[R] R for various ports of linux

Marc Schwartz MSchwartz at medanalytics.com
Wed Nov 5 23:21:57 CET 2003

On Wed, 2003-11-05 at 15:07, Nathan Leon Pace, MD, MStat wrote:
> To all:
> I currently download the R binaries for Redhat 7.x Linux.
> There is considerable turmoil in the vendors of Linux. Redhat 
> apparently is changing it's business model to paid versions.
> This might motivate my department to use a different vendor of Linux.
> Is there anything predictable about which vendors/versions of Linux 
> will have R binaries in the future?
> Thanks,
> Nathan
> PS I looked at CRAN and didn't immediately find any info about the 
> future.

At the risk of raising the spectre of a heated discussion, you can
always download the source code for R and compile it locally, which is
what I have been doing for some time. 

That approach also avails you of the updated R-Patched versions, as
opposed to waiting for the next formal release binary version for bug

There is a considerable amount of turmoil right now in the commercial
Linux arena and much energy is being expended in the debate. Given the
acquisition of SUSE by Novell/Ximian (with a notable investment by IBM)
this week, that has thrown much of the commercial Linux world market
into a frenzy. You can read Slashdot or other forums to gain a sense of
the spectrum of opinions on this deal.

That activity has prompted some to speculate on when Mandrake will be
acquired given their fragile financial state.
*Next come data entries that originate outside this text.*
(* ===== verification/ImapSeqset.v ===== *)
(** * IMAP sequence sets (src/src/lib-imap/imap-seqset.c)

    The parser of IMAP sequence sets, which stores the parsed ranges in a
    sequence-range array.  A [const char **str] argument is the list of the
    characters that are left.  The theorems give the exact language the parser
    accepts and the set it stores for a string of it. *)

From S2P Require Import Prelude SeqRange SeqRangeProps SeqRangeSets Strnum.

(** [num] and the rest of the string. *)
Fixpoint get_next_number_loop (s : list Z) (num : Z) : Z * list Z :=
  match s with
  | [] => (num, s)
  | c :: s' =>
      if (c <? 48) || (c >? 57) then (num, s)
      else get_next_number_loop s' (u32 (num * 10 + (c - 48)))
  end.

Definition get_next_number (s : list Z) : Z * list Z :=
  let '(num, s) := get_next_number_loop s 0 in
  if num =? UINT32_MAX then (num - 1, s) else (num, s).

(** One end of a range: [*], or a number that is not zero. *)
Definition get_next_seq (s : list Z) : option (Z * list Z) :=
  if at0 s 0 =? 42 then Some (UINT32_MAX, drop 1 s)
  else
    let '(seq, s) := get_next_number s in
    if seq =? 0 then None else Some (seq, s).

(** [None] is the return value -1. *)
Definition get_next_seq_range (s : list Z) : option (Z * Z * list Z) :=
  '(seq1, s) ← get_next_seq s;
  '(seq2, s) ← (if negb (at0 s 0 =? 58) then Some (seq1, s) else get_next_seq (drop 1 s));
  if seq1 >? seq2 then Some (seq2, seq1, s) else Some (seq1, seq2, s).

(** The return value and the array; [None] is a failed assertion in
    [seq_range_array_add_range]. *)
Fixpoint imap_seq_set_parse_loop (fuel : nat) (s : list Z) (dest : list seq_range) : option (Z * list seq_range) :=
  match fuel with
  | O => None
  | S fuel =>
      match s with
      | [] => Some (0, dest)
      | _ =>
          match get_next_seq_range s with
          | None => Some (-1, dest)
          | Some (seq1, seq2, s) =>
              dest ← seq_range_array_add_range dest seq1 seq2;
              if at0 s 0 =? 44 then imap_seq_set_parse_loop fuel (drop 1 s) dest
              else if negb (at0 s 0 =? 0) then Some (-1, dest)
              else imap_seq_set_parse_loop fuel s dest
          end
      end
  end.

Definition imap_seq_set_parse (s : list Z) (dest : list seq_range) : option (Z * list seq_range) :=
  imap_seq_set_parse_loop (S (length s)) s dest.

Definition imap_seq_set_nostar_parse (s : list Z) (dest : list seq_range) : option (Z * list seq_range) :=
  '(ret, dest) ← imap_seq_set_parse s dest;
  if ret <? 0 then Some (-1, dest)
  else
    found ← seq_range_exists dest UINT32_MAX;
    if (found : bool) then Some (-1, dest) else Some (0, dest).

(** The return value 0 with both ends, or -1. *)
Definition imap_seq_range_parse (s : list Z) : option (Z * Z) :=
  '(seq1, seq2, s) ← get_next_seq_range s;
  if at0 s 0 =? 0 then Some (seq1, seq2) else None.

(** ** The language *)

(** The value of a number: 32 bits wide, and never the one that stands for
    the last message. *)
Definition token_value (ds : list Z) : Z :=
  let n := u32 (decval 0 ds) in if n =? UINT32_MAX then n - 1 else n.

Inductive seqnum : list Z -> Z -> Prop :=
| seqnum_star : seqnum [42] UINT32_MAX
| seqnum_digits ds : all_digits ds = true -> token_value ds <> 0 -> seqnum ds (token_value ds).

Inductive item : list Z -> Z * Z -> Prop :=
| item_single s n : seqnum s n -> item s (n, n)
| item_range s1 s2 n1 n2 : seqnum s1 n1 -> seqnum s2 n2 -> item (s1 ++ 58 :: s2) (Z.min n1 n2, Z.max n1 n2).

(** A sequence set: items separated by commas; one comma may follow the last. *)
Inductive seqset : list Z -> list (Z * Z) -> Prop :=
| seqset_nil : seqset [] []
| seqset_last s r : item s r -> seqset s [r]
| seqset_cons s r rest rs : item s r -> seqset rest rs -> seqset (s ++ 44 :: rest) (r :: rs).

(** The array after adding the ranges in order. *)
Fixpoint add_ranges (rs : list (Z * Z)) (dest : list seq_range) : option (list seq_range) :=
  match rs with
  | [] => Some dest
  | (a, b) :: rs => dest ← seq_range_array_add_range dest a b; add_ranges rs dest
  end.

(** ** Numbers *)

Lemma u32_decval n ds : u32 (decval (u32 n) ds) = u32 (decval n ds).
Proof.
  revert n. induction ds as [|c ds IH]; intros n; rewrite ?decval_nil, ?decval_cons; [apply u32_idem |].
  rewrite <- (IH (u32 n * 10 + (c - 48))), <- (IH (n * 10 + (c - 48))). do 2 f_equal.
  unfold u32. rewrite (Zplus_mod (n mod _ * 10)), Zmult_mod_idemp_l, <- Zplus_mod. done.
Qed.

Lemma get_next_number_loop_spec ds rest n :
  all_digits ds = true -> isdigit (at0 rest 0) = false -> u32 n = n ->
  get_next_number_loop (ds ++ rest) n = (u32 (decval n ds), rest).
Proof.
  revert n. induction ds as [|c ds IH]; intros n Hd Hr Hn.
  - cbn [app]. rewrite decval_nil, Hn. destruct rest as [|c rest]; [done |]. cbn [get_next_number_loop].
    unfold isdigit, at0 in Hr. cbn in Hr. rewrite Z.gtb_ltb. destruct (Z.ltb_spec c 48), (Z.ltb_spec 57 c); try done; lia.
  - cbn [all_digits forallb] in Hd. apply andb_true_iff in Hd as [Hc Hd]. unfold isdigit in Hc.
    cbn [app get_next_number_loop]. rewrite Z.gtb_ltb.
    destruct (Z.ltb_spec c 48), (Z.ltb_spec 57 c); cbn [orb]; try lia.
    rewrite IH by (done || apply u32_idem). by rewrite decval_cons, u32_decval.
Qed.

Lemma get_next_number_spec ds rest :
  all_digits ds = true -> isdigit (at0 rest 0) = false -> get_next_number (ds ++ rest) = (token_value ds, rest).
Proof.
  intros Hd Hr. unfold get_next_number, token_value. rewrite get_next_number_loop_spec by done. by case_match.
Qed.

(** A digit string of its own starts with a digit or is empty. *)
Lemma all_digits_head ds rest : all_digits ds = true -> ds <> [] -> isdigit (at0 (ds ++ rest) 0) = true.
Proof. destruct ds as [|c ds]; [done |]. cbn. intros [? _]%andb_true_iff _. done. Qed.

(** Reading one end of a range accepts what [seqnum] describes, up to the
    first character that cannot belong to it. *)
Lemma get_next_seq_complete s n rest :
  seqnum s n -> isdigit (at0 rest 0) = false -> get_next_seq (s ++ rest) = Some (n, rest).
Proof.
  intros Hs Hr. unfold get_next_seq. destruct Hs as [|ds Hd Hv]; [done |].
  destruct (decide (ds = [])) as [-> | Hne]; [done |].
  pose proof (all_digits_head ds rest Hd Hne) as Hh. unfold isdigit in Hh.
  rewrite (proj2 (Z.eqb_neq _ 42)) by lia. rewrite get_next_number_spec by done.
  by rewrite (proj2 (Z.eqb_neq _ 0)) by done.
Qed.

Lemma get_next_seq_sound s n rest :
  get_next_seq s = Some (n, rest) -> exists s1, s = s1 ++ rest /\ seqnum s1 n.
Proof.
  unfold get_next_seq. destruct (Z.eqb_spec (at0 s 0) 42) as [Heq | Hne].
  - destruct s as [|c s]; [done |]. cbn in Heq. subst c. intros [= <- <-]. exists [42]. split; [done | constructor].
  - destruct (digit_split s) as (ds & r & -> & Hd & Hr). rewrite get_next_number_spec by done.
    destruct (Z.eqb_spec (token_value ds) 0); [done |]. intros [= <- <-]. exists ds. split; [done | by constructor].
Qed.

(** ** Items *)

Lemma seqnum_range s n : seqnum s n -> 0 < n <= UINT32_MAX /\ s <> [].
Proof.
  destruct 1 as [|ds Hd Hv]; [done |]. split; [| by intros ->].
  unfold token_value in *. pose proof (u32_range (decval 0 ds)). case_match; lia.
Qed.

Lemma item_range_bounds s a b : item s (a, b) -> 0 < a <= b /\ b <= UINT32_MAX /\ s <> [].
Proof.
  inversion 1 as [s' n Hn | s1 s2 n1 n2 H1 H2]; subst.
  - apply seqnum_range in Hn. intuition lia.
  - apply seqnum_range in H1, H2. split_and!; try lia. by destruct s1.
Qed.

Lemma get_next_seq_range_complete s a b rest :
  item s (a, b) -> isdigit (at0 rest 0) = false -> at0 rest 0 <> 58 ->
  get_next_seq_range (s ++ rest) = Some (a, b, rest).
Proof.
  intros Hi Hd Hc. unfold get_next_seq_range. inversion Hi as [s' n Hn | s1 s2 n1 n2 H1 H2]; subst.
  - rewrite (get_next_seq_complete _ _ _ Hn) by done. cbn [mbind option_bind].
    rewrite (proj2 (Z.eqb_neq _ 58)) by done. cbn [negb mbind option_bind]. by rewrite Z.gtb_ltb, Z.ltb_irrefl.
  - rewrite <- app_assoc. cbn [app]. rewrite (get_next_seq_complete _ _ _ H1) by done. cbn [mbind option_bind].
    change (at0 (58 :: s2 ++ rest) 0 =? 58) with true. cbn [negb skipn]. rewrite drop_0.
    rewrite (get_next_seq_complete _ _ _ H2) by done. cbn [mbind option_bind].
    rewrite Z.gtb_ltb. destruct (Z.ltb_spec n2 n1); do 3 f_equal; lia.
Qed.

Lemma get_next_seq_range_sound s a b rest :
  get_next_seq_range s = Some (a, b, rest) -> exists s1, s = s1 ++ rest /\ item s1 (a, b).
Proof.
  unfold get_next_seq_range. destruct (get_next_seq s) as [[n1 r1]|] eqn:E1; [| done].
  apply get_next_seq_sound in E1 as (s1 & -> & H1). cbn [mbind option_bind].
  destruct (Z.eqb_spec (at0 r1 0) 58) as [Heq | Hne]; cbn [negb].
  - destruct r1 as [|c r1]; [done |]. cbn in Heq. subst c. cbn [skipn]. rewrite drop_0.
    destruct (get_next_seq r1) as [[n2 r2]|] eqn:E2; [| done].
    apply get_next_seq_sound in E2 as (s2 & -> & H2). cbn [mbind option_bind]. intros H.
    exists (s1 ++ 58 :: s2).
    assert (rest = r2 /\ a = Z.min n1 n2 /\ b = Z.max n1 n2) as (-> & -> & ->).
    { rewrite Z.gtb_ltb in H. destruct (Z.ltb_spec n2 n1); injection H as <- <- <-; split_and!; lia || done. }
    split; [by rewrite <- app_assoc | by constructor].
  - cbn [mbind option_bind]. rewrite Z.gtb_ltb, Z.ltb_irrefl. intros [= <- <- <-].
    exists s1. split; [done | by constructor].
Qed.

(** ** Sets *)

Lemma item_at0 s r : item s r -> at0 s 0 <> 0.
Proof.
  assert (Hn : forall s n t, seqnum s n -> at0 (s ++ t) 0 <> 0).
  { intros s' n t Hn. pose proof (seqnum_range _ _ Hn) as [_ Hne]. destruct Hn as [|ds Hd _]; [done |].
    pose proof (all_digits_head ds t Hd Hne) as H. unfold isdigit in H. lia. }
  destruct 1 as [s n H | s1 s2 n1 n2 H1 H2]; [| by eapply Hn]. specialize (Hn s n [] H). by rewrite app_nil_r in Hn.
Qed.
(* ===== verification/ImapUtf7.v ===== *)
(** * IMAP mailbox names in modified UTF-7 (src/src/lib-imap/imap-utf7.c)

    Both directions of the conversion between UTF-8 and IMAP-UTF-7.  Strings
    are lists of bytes without the terminating NUL; [dest] is the buffer
    appended to.  A function returns its result code and [dest]; [None] is a
    failed assertion of the UTF-8 encoder. *)

From S2P Require Import Prelude Bsearch Unichar.

Definition imap_b64enc : list Z :=
  str "ABCDEFGHIJKLMNOPQRSTUVWXYZabcdefghijklmnopqrstuvwxyz0123456789+,".

Definition imap_b64dec : list Z :=
  [0xff; 0xff; 0xff; 0xff; 0xff; 0xff; 0xff; 0xff; 0xff; 0xff; 0xff; 0xff; 0xff; 0xff; 0xff; 0xff;
   0xff; 0xff; 0xff; 0xff; 0xff; 0xff; 0xff; 0xff; 0xff; 0xff; 0xff; 0xff; 0xff; 0xff; 0xff; 0xff;
   0xff; 0xff; 0xff; 0xff; 0xff; 0xff; 0xff; 0xff; 0xff; 0xff; 0xff; 62; 63; 0xff; 0xff; 0xff;
   52; 53; 54; 55; 56; 57; 58; 59; 60; 61; 0xff; 0xff; 0xff; 0xff; 0xff; 0xff;
   0xff; 0; 1; 2; 3; 4; 5; 6; 7; 8; 9; 10; 11; 12; 13; 14;
   15; 16; 17; 18; 19; 20; 21; 22; 23; 24; 25; 0xff; 0xff; 0xff; 0xff; 0xff;
   0xff; 26; 27; 28; 29; 30; 31; 32; 33; 34; 35; 36; 37; 38; 39; 40;
   41; 42; 43; 44; 45; 46; 47; 48; 49; 50; 51; 0xff; 0xff; 0xff; 0xff; 0xff;
   0xff; 0xff; 0xff; 0xff; 0xff; 0xff; 0xff; 0xff; 0xff; 0xff; 0xff; 0xff; 0xff; 0xff; 0xff; 0xff;
   0xff; 0xff; 0xff; 0xff; 0xff; 0xff; 0xff; 0xff; 0xff; 0xff; 0xff; 0xff; 0xff; 0xff; 0xff; 0xff;
   0xff; 0xff; 0xff; 0xff; 0xff; 0xff; 0xff; 0xff; 0xff; 0xff; 0xff; 0xff; 0xff; 0xff; 0xff; 0xff;
   0xff; 0xff; 0xff; 0xff; 0xff; 0xff; 0xff; 0xff; 0xff; 0xff; 0xff; 0xff; 0xff; 0xff; 0xff; 0xff;
   0xff; 0xff; 0xff; 0xff; 0xff; 0xff; 0xff; 0xff; 0xff; 0xff; 0xff; 0xff; 0xff; 0xff; 0xff; 0xff;
   0xff; 0xff; 0xff; 0xff; 0xff; 0xff; 0xff; 0xff; 0xff; 0xff; 0xff; 0xff; 0xff; 0xff; 0xff; 0xff;
   0xff; 0xff; 0xff; 0xff; 0xff; 0xff; 0xff; 0xff; 0xff; 0xff; 0xff; 0xff; 0xff; 0xff; 0xff; 0xff;
   0xff; 0xff; 0xff; 0xff; 0xff; 0xff; 0xff; 0xff; 0xff; 0xff; 0xff; 0xff; 0xff; 0xff; 0xff; 0xff].

Definition ienc (i : Z) : Z := at0 imap_b64enc (Z.to_nat i).
Definition idec (c : Z) : Z := default 0xff (imap_b64dec !! Z.to_nat c).

(** ** From UTF-8 *)

(** The groups of three bytes and what remains of them. *)
Fixpoint mbase64_groups (l : list Z) : list Z :=
  match l with
  | [] => []
  | [a] => [ienc (Z.shiftr a 2); ienc (Z.shiftl (Z.land a 0x03) 4)]
  | [a; b] =>
      [ienc (Z.shiftr a 2); ienc (Z.lor (Z.shiftl (Z.land a 0x03) 4) (Z.shiftr b 4));
       ienc (Z.shiftl (Z.land b 0x0f) 2)]
  | a :: b :: c :: l =>
      ienc (Z.shiftr a 2) :: ienc (Z.lor (Z.shiftl (Z.land a 3) 4) (Z.shiftr b 4)) ::
      ienc (Z.lor (Z.shiftl (Z.land b 0x0f) 2) (Z.shiftr (Z.land c 0xc0) 6)) ::
      ienc (Z.land c 0x3f) :: mbase64_groups l
  end.

Definition mbase64_encode (dest l : list Z) : list Z := dest ++ [38] ++ mbase64_groups l ++ [45].

(** Characters outside 0x20..0x7e; a [char] above 0x7f may be negative. *)
Definition not_printable (c : Z) : bool := (c <? 0x20) || (c >=? 0x7f).

(** The number of characters before the first one to be encoded. *)
Fixpoint imap_utf8_first_encode_char (s : list Z) : option nat :=
  match s with
  | [] => None
  | c :: s =>
      if (c =? 38) || not_printable c then Some 0%nat
      else n ← imap_utf8_first_encode_char s; Some (S n)
  end.

Definition UTF16_SURROGATE_BASE : Z := 0x10000.
Definition UTF16_SURROGATE_HIGH (chr : Z) : Z := 0xd800 + Z.shiftr (u32 (chr - UTF16_SURROGATE_BASE)) 10.
Definition UTF16_SURROGATE_LOW (chr : Z) : Z := 0xdc00 + Z.land (u32 (chr - UTF16_SURROGATE_BASE)) 0x03ff.

(** The two bytes of a [uint16_t]. *)
Definition u16_bytes (x : Z) : list Z := [Z.shiftr (x mod 65536) 8; Z.land (x mod 65536) 0xff].

Definition utf16 (chr : Z) : list Z :=
  if chr <? UTF16_SURROGATE_BASE then u16_bytes chr
  else u16_bytes (UTF16_SURROGATE_HIGH chr) ++ u16_bytes (UTF16_SURROGATE_LOW chr).

(** The inner loop: the UTF-16 bytes of the characters to be encoded and the
    rest of the string; [inr] is the return value -1. *)
Fixpoint utf16_run (fuel : nat) (p u : list Z) : option (list Z * list Z + unit) :=
  match fuel with
  | O => None
  | S fuel =>
      match p with
      | [] => Some (inl (u, p))
      | c :: _ =>
          if not_printable c then
            '(ret, chr) ← uni_utf8_get_char p;
            if ret <=? 0 then Some (inr tt)
            else chr ← chr; utf16_run fuel (drop (uni_utf8_char_bytes c) p) (u ++ utf16 chr)
          else Some (inl (u, p))
      end
  end.

Fixpoint utf8_to_utf7_loop (fuel : nat) (p dest : list Z) : option (Z * list Z) :=
  match fuel with
  | O => None
  | S fuel =>
      match p with
      | [] => Some (0, dest)
      | c :: p' =>
          if c =? 38 then utf8_to_utf7_loop fuel p' (dest ++ [38; 45])
          else if negb (not_printable c) then utf8_to_utf7_loop fuel p' (dest ++ [c])
          else
            run ← utf16_run (S (length p)) p [];
            match run with
            | inr _ => Some (-1, dest)
            | inl (u, p) => utf8_to_utf7_loop fuel p (mbase64_encode dest u)
            end
      end
  end.

Definition imap_utf8_to_utf7 (src dest : list Z) : option (Z * list Z) :=
  match imap_utf8_first_encode_char src with
  | None => Some (0, dest ++ src)
  | Some n => utf8_to_utf7_loop (S (length src)) (drop n src) (dest ++ take n src)
  end.

Definition t_imap_utf8_to_utf7 (src : list Z) : option (Z * list Z) :=
  match imap_utf8_first_encode_char src with
  | None => Some (0, src)
  | Some _ => imap_utf8_to_utf7 src []
  end.

(** ** To UTF-8 *)

(** [output] is the ring of four bytes, [pos] the place of the first of the
    [len] bytes that are in it.  The result is the return value, [dest] and
    the new place. *)
Definition utf16buf_to_utf8 (dest output : list Z) (pos len : nat) : option (Z * list Z * nat) :=
  let out i := nth ((pos + i) mod 4) output 0 in
  if negb (len mod 2 =? 0)%nat then Some (-1, dest, pos)
  else
    let high := Z.lor (Z.shiftl (out 0%nat) 8) (out 1%nat) in
    if (high <? 0xd800) || (high >? 0xdfff) then
      let oldlen := length dest in
      if high =? 0 then Some (-1, dest, pos)
      else
        dest ← uni_ucs4_to_utf8_c high dest;
        let last := nth oldlen dest 0 in
        if (length dest - oldlen =? 1)%nat && (last >=? 0x20) && (last <? 0x7f) then Some (-1, dest, pos)
        else Some (0, dest, ((pos + 2) mod 4)%nat)
    else if high >? 0xdbff then Some (-1, dest, pos)
    else if negb (len =? 4)%nat then Some (-1, dest, pos)
    else
      let low := Z.lor (Z.shiftl (out 2%nat) 8) (out 3%nat) in
      if (low <? 0xdc00) || (low >? 0xdfff) then Some (-1, dest, pos)
      else
        let chr := UTF16_SURROGATE_BASE + Z.lor (Z.shiftl (Z.land high 0x03ff) 10) (Z.land low 0x03ff) in
        dest ← uni_ucs4_to_utf8_c chr dest;
        Some (0, dest, pos).

Record ring := Ring { r_dest : list Z; r_output : list Z; r_outstart : nat; r_outpos : nat }.

(** Storing a byte, and decoding when the ring is full. *)
Definition ring_put (r : ring) (b : Z) : option (Z * ring) :=
  let output := <[(r_outpos r mod 4)%nat := b]> (r_output r) in
  let outpos := S (r_outpos r) in
  if (outpos mod 4 =? r_outstart r)%nat then
    '(ret, dest, outstart) ← utf16buf_to_utf8 (r_dest r) output (r_outstart r) 4;
    Some (ret, Ring dest output outstart outpos)
  else Some (0, Ring (r_dest r) output (r_outstart r) outpos).

(** The bytes stored for one group of characters. *)
Definition dec0 (i0 i1 : Z) : Z := Z.lor (Z.shiftl i0 2) (Z.shiftr i1 4) mod 256.
Definition dec1 (i1 i2 : Z) : Z := Z.lor (Z.shiftl i1 4) (Z.shiftr i2 2) mod 256.
Definition dec2 (i2 i3 : Z) : Z := Z.lor (Z.land (Z.shiftl i2 6) 0xc0) i3 mod 256.

(** The loop: the return value, the ring and the string from the ending [-]. *)
Fixpoint mbase64_decode_loop (fuel : nat) (r : ring) (src : list Z) : option (Z * ring * list Z) :=
  match fuel with
  | O => None
  | S fuel =>
      if at0 src 0 =? 45 then Some (0, r, src)
      else
        let i0 := idec (at0 src 0) in
        if i0 =? 0xff then Some (-1, r, src)
        else
          let i1 := idec (at0 src 1) in
          if i1 =? 0xff then Some (-1, r, src)
          else
            '(ret, r) ← ring_put r (dec0 i0 i1);
            if ret <? 0 then Some (-1, r, src)
            else
              let i2 := idec (at0 src 2) in
              if i2 =? 0xff then
                if negb (at0 src 2 =? 45) then Some (-1, r, src) else Some (0, r, drop 2 src)
              else
                '(ret, r) ← ring_put r (dec1 i1 i2);
                if ret <? 0 then Some (-1, r, src)
                else
                  let i3 := idec (at0 src 3) in
                  if i3 =? 0xff then
                    if negb (at0 src 3 =? 45) then Some (-1, r, src) else Some (0, r, drop 3 src)
                  else
                    '(ret, r) ← ring_put r (dec2 i2 i3);
                    if ret <? 0 then Some (-1, r, src)
                    else mbase64_decode_loop fuel r (drop 4 src)
  end.

(** The return value, [dest] and the rest of the string. *)
Definition mbase64_decode_to_utf8 (dest src : list Z) : option (Z * list Z * list Z) :=
  '(ret, r, src') ← mbase64_decode_loop (S (length src)) (Ring dest [0; 0; 0; 0] 0 0) src;
  if ret <? 0 then Some (-1, r_dest r, src)
  else if negb (r_outstart r =? r_outpos r mod 4)%nat then
    '(ret, dest, _) ← utf16buf_to_utf8 (r_dest r) (r_output r) (r_outstart r)
                        ((4 + r_outpos r - r_outstart r) mod 4);
    if ret <? 0 then Some (-1, dest, src) else Some (0, dest, drop 1 src')
  else Some (0, r_dest r, drop 1 src').

(** The first loop: -1 for a character that is not allowed, otherwise the
    number of characters before the first [&]. *)
Fixpoint utf7_scan (s : list Z) : option nat :=
  match s with
  | [] => Some 0%nat
  | c :: s => if not_printable c then None else if c =? 38 then Some 0%nat else n ← utf7_scan s; Some (S n)
  end.

Fixpoint utf7_to_utf8_loop (fuel : nat) (p dest : list Z) : option (Z * list Z) :=
  match fuel with
  | O => None
  | S fuel =>
      match p with
      | [] => Some (0, dest)
      | c :: p =>
          if c =? 38 then
            if at0 p 0 =? 45 then utf7_to_utf8_loop fuel (drop 1 p) (dest ++ [38])
            else
              '(ret, dest, p) ← mbase64_decode_to_utf8 dest p;
              if ret <? 0 then Some (-1, dest)
              else if (at0 p 0 =? 38) && negb (at0 p 1 =? 45) then Some (-1, dest)
              else utf7_to_utf8_loop fuel p dest
          else utf7_to_utf8_loop fuel p (dest ++ [c])
      end
  end.

Definition imap_utf7_to_utf8 (src dest : list Z) : option (Z * list Z) :=
  match utf7_scan src with
  | None => Some (-1, dest)
  | Some n =>
      match drop n src with
      | [] => Some (0, dest ++ src)
      | p => utf7_to_utf8_loop (S (length src)) p (dest ++ take n src)
      end
  end.

Fixpoint imap_utf7_is_valid (src : list Z) : option bool :=
  match src with
  | [] => Some true
  | c :: src' =>
      if not_printable c then Some false
      else if c =? 38 then
        '(ret, _) ← imap_utf7_to_utf8 src [];
        if ret <? 0 then Some false else imap_utf7_is_valid src'
      else imap_utf7_is_valid src'
  end.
Combine this all with RH's change in direction with the Enterprise arm
of products versus Fedora Core 1 (which went to release today), that has
further aggravated the debate regarding the cost of paid support,
community based distros versus commercial, etc. Fedora Core will be RH's
free community based distro moving forward. If you want/need paid
support from RH, then RHEL is your option there.

Needless to say, Debian is very much still there as well.

Each end-user organization will need to assess its own needs and which
distro meets those needs. It is clear that the commercial entities are
looking to find ways to remain financially viable, while still
attempting to gain market share and evolve.  

Time will tell where it all goes. That time interval will more than
likely be measured in years, not weeks or months.